Of the 40,000 tuberculosis (TB) cases recorded in the city in 2013, more than 4,000 patients were relapse cases, according to civic health department data. The count of relapse cases has remained constant over the last few years — an indicator of the poor living conditions and of the hurdles in the treatment regime followed in public hospitals.
In 2013, over 10 per cent TB cases (4,467) were for re-treatment. In 2012, the figure stood at 4,460 of 30,828 cases, and in 2011 it was 4,329 of 29,212 cases. According to estimates, the actual count of relapse cases may be higher, as not all private hospitals are accounted for by the civic health department.
Dr Rajendra Nanavare, medical superintendent at the BMC-run Sewri TB hospital, said, “Sometimes, the bacteria lies dormant inside the patient’s body. The treatment regime gets over and the patient is cured. But whenever bacteria gets active, a relapse takes place.”

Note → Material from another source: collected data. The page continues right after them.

(* ===== verification/Jmap.v ===== *)
(** The JMAP core (src/internal/jmap): the Request object, result references, the
    dispatcher, creation ids, limits, errors and object ids.

    A request body is its JSON value; numbers keep their literal. What encoding/json
    does with a value is written out: object members matched by folded name ([fold]),
    the last of two equal keys, null as the zero value. Numbers that pass through an
    [any] are rounded to float64 and printed again ([float64], None when out of range).
    Error descriptions, debugging text, are left out. *)

From S2P Require Import Prelude Text.
From Stdlib Require Import Ascii String.
#[local] Open Scope string_scope.
#[local] Open Scope Z_scope.

(** ** JSON *)

Inductive JSON :=
| JNull
| JBool (b : bool)
| JNum (literal : string)
| JStr (s : string)
| JArr (items : list JSON)
| JObj (members : list (string * JSON)).

(** The members of an object: the last of two equal keys counts. *)
Definition members_of (l : list (string * JSON)) : gmap string JSON := list_to_map (reverse l).

(** json.Marshal of a map: the keys in order. *)
Definition key_le (x y : string * JSON) : Prop := String.le x.1 y.1.
#[global] Instance key_le_dec : RelDecision key_le.
Proof. intros x y. unfold key_le. apply _. Defined.
Definition of_map (m : gmap string JSON) : JSON := JObj (merge_sort key_le (map_to_list m)).

Definition isJSONObject (j : JSON) : bool := match j with JObj _ => true | _ => false end.

(** ** Errors *)

Inductive ErrorCode :=
| CodeServerUnavailable | CodeServerFail | CodeServerPartialFail | CodeUnknownMethod
| CodeInvalidArguments | CodeInvalidResultReference | CodeForbidden | CodeAccountNotFound
| CodeAccountNotSupportedByMethod | CodeAccountReadOnly | CodeRequestTooLarge
| CodeCannotCalculateChanges | CodeStateMismatch | CodeAnchorNotFound | CodeUnsupportedFilter
| CodeUnsupportedSort | CodeTooManyChanges | CodeFromAccountNotFound
| CodeFromAccountNotSupportedByMethod.
#[global] Instance ErrorCode_eq : EqDecision ErrorCode.
Proof. solve_decision. Defined.

Definition error_name (c : ErrorCode) : string :=
  match c with
  | CodeServerUnavailable => "serverUnavailable"
  | CodeServerFail => "serverFail"
  | CodeServerPartialFail => "serverPartialFail"
  | CodeUnknownMethod => "unknownMethod"
  | CodeInvalidArguments => "invalidArguments"
  | CodeInvalidResultReference => "invalidResultReference"
  | CodeForbidden => "forbidden"
  | CodeAccountNotFound => "accountNotFound"
  | CodeAccountNotSupportedByMethod => "accountNotSupportedByMethod"
  | CodeAccountReadOnly => "accountReadOnly"
  | CodeRequestTooLarge => "requestTooLarge"
  | CodeCannotCalculateChanges => "cannotCalculateChanges"
  | CodeStateMismatch => "stateMismatch"
  | CodeAnchorNotFound => "anchorNotFound"
  | CodeUnsupportedFilter => "unsupportedFilter"
  | CodeUnsupportedSort => "unsupportedSort"
  | CodeTooManyChanges => "tooManyChanges"
  | CodeFromAccountNotFound => "fromAccountNotFound"
  | CodeFromAccountNotSupportedByMethod => "fromAccountNotSupportedByMethod"
  end.

Record Invocation := mkInvocation { Name : string; Args : JSON; CallID : string }.

(** [MethodError.Invocation]. *)
Definition error_invocation (c : ErrorCode) (callID : string) : Invocation :=
  {| Name := "error"; Args := JObj [("type", JStr (error_name c))]; CallID := callID |}.

Inductive ProblemType := ProblemUnknownCapability | ProblemNotJSON | ProblemNotRequest | ProblemLimit.
Record RequestError := mkRequestError {
  re_Type : ProblemType;
  re_Status : Z;
  re_Limit : string
}.
Definition StatusBadRequest : Z := 400.
Definition NewRequestError (t : ProblemType) : RequestError :=
  {| re_Type := t; re_Status := StatusBadRequest; re_Limit := "" |}.
Definition NewLimitError (status : Z) (limit : string) : RequestError :=
  {| re_Type := ProblemLimit; re_Status := status; re_Limit := limit |}.

(** ** Limits *)

Record Limits := mkLimits {
  MaxSizeUpload : Z; MaxConcurrentUpload : Z; MaxSizeRequest : Z; MaxConcurrentRequests : Z;
  MaxCallsInRequest : Z; MaxObjectsInGet : Z; MaxObjectsInSet : Z
}.
Definition DefaultLimits : Limits :=
  {| MaxSizeUpload := 50000000; MaxConcurrentUpload := 4; MaxSizeRequest := 10000000;
     MaxConcurrentRequests := 8; MaxCallsInRequest := 32; MaxObjectsInGet := 500;
     MaxObjectsInSet := 500 |}.
Definition CheckObjectsInGet (l : Limits) (n : Z) : option ErrorCode :=
  if MaxObjectsInGet l <? n then Some CodeRequestTooLarge else None.
Definition CheckObjectsInSet (l : Limits) (n : Z) : option ErrorCode :=
  if MaxObjectsInSet l <? n then Some CodeRequestTooLarge else None.

(** ** Object ids (accountid.go, mail/id.go) *)

Definition EncodeAccountID (id : Z) : string := "a" ++ FormatInt 36 id.

Definition encodeID (prefix : string) (id : Z) : string :=
  if id <=? 0 then "" else prefix ++ FormatInt 36 id.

Nanavare added, “Quite often, patients don’t complete the treatment cycle and drop out in between. Chances of relapse in them are higher.”
The reasons for drop-out ranges from lack of finances to improper facilities in public hospitals. Sandeep Rai (22), a multi-drug resistant (MDR) TB patient in Sewri TB hospital, said, “The bedsheets and clothes are not changed daily. It’s better to be at home and take the medicines than stand the risk of contracting other infections at the hospital.”
Dr Zarir Udwadia, chest surgeon at P D Hinduja hospital, said, “In slums, the situation is worse. An entire family lives in 10 by 10 ft room and the hygiene conditions are poor. A cured patient already suffers from low immunity and he can easily contract TB again.”
According to the BMC, slums in Dharavi and Govandi contribute the most to the TB pool in the city. In November 2013, Dharavi had 2,993 and Govandi had 1,649 TB cases. The two GeneXpert machines there have helped in detecting more cases.
However, KEM hospital’s head of the chest department Dr Amita Athavale said, “The treatment may cure the patient of a particular strain of bacteria but due to low immunity, irrespective of living conditions, one may contract another strain.”
While the BMC is regularly involved in anti-TB campaigns, it is doing little to improve the living conditions of slum-dwellers, say residents. “With open drains and unclean toilets in our slum, people fall ill frequently. Even if a member in our family keeps coughing, we have to stay in the same room because there is no other place to go,” said Reshma Singh (25), resident of Mograpada slum. She lives with five more members in a small room.
Over the last three years, the count of Multi Drug Resistant (MDR) and Extensively Drug Resistant (XDR) TB cases has noticeably increased. From 181 new patients diagnosed with MDR TB and 288 already receiving treatment for it in 2011, the figure rose to 2,195 new patients diagnosed with MDR TB and 1,935 on treatment in 2012. In 2013, a whopping 2,903 patients were diagnosed with MDR TB and 2,604 were on treatment.
Dr Minnie Khetarpal, BMC’s TB control officer, said, “Though MDR cases are rising, patients receive second-line treatment. But in XDR cases, patients respond to very few drugs. Currently, Bedaquilin is considered a wonder drug, but is under clinical trials in India.” The drug, which has been used on five patients in Mumbai, is being imported from Belgium.
In 2013, the count of XDR TB rose to 90 cases from 32 in 2012. This year till now, 24 patients have been labelled as XDR by the BMC.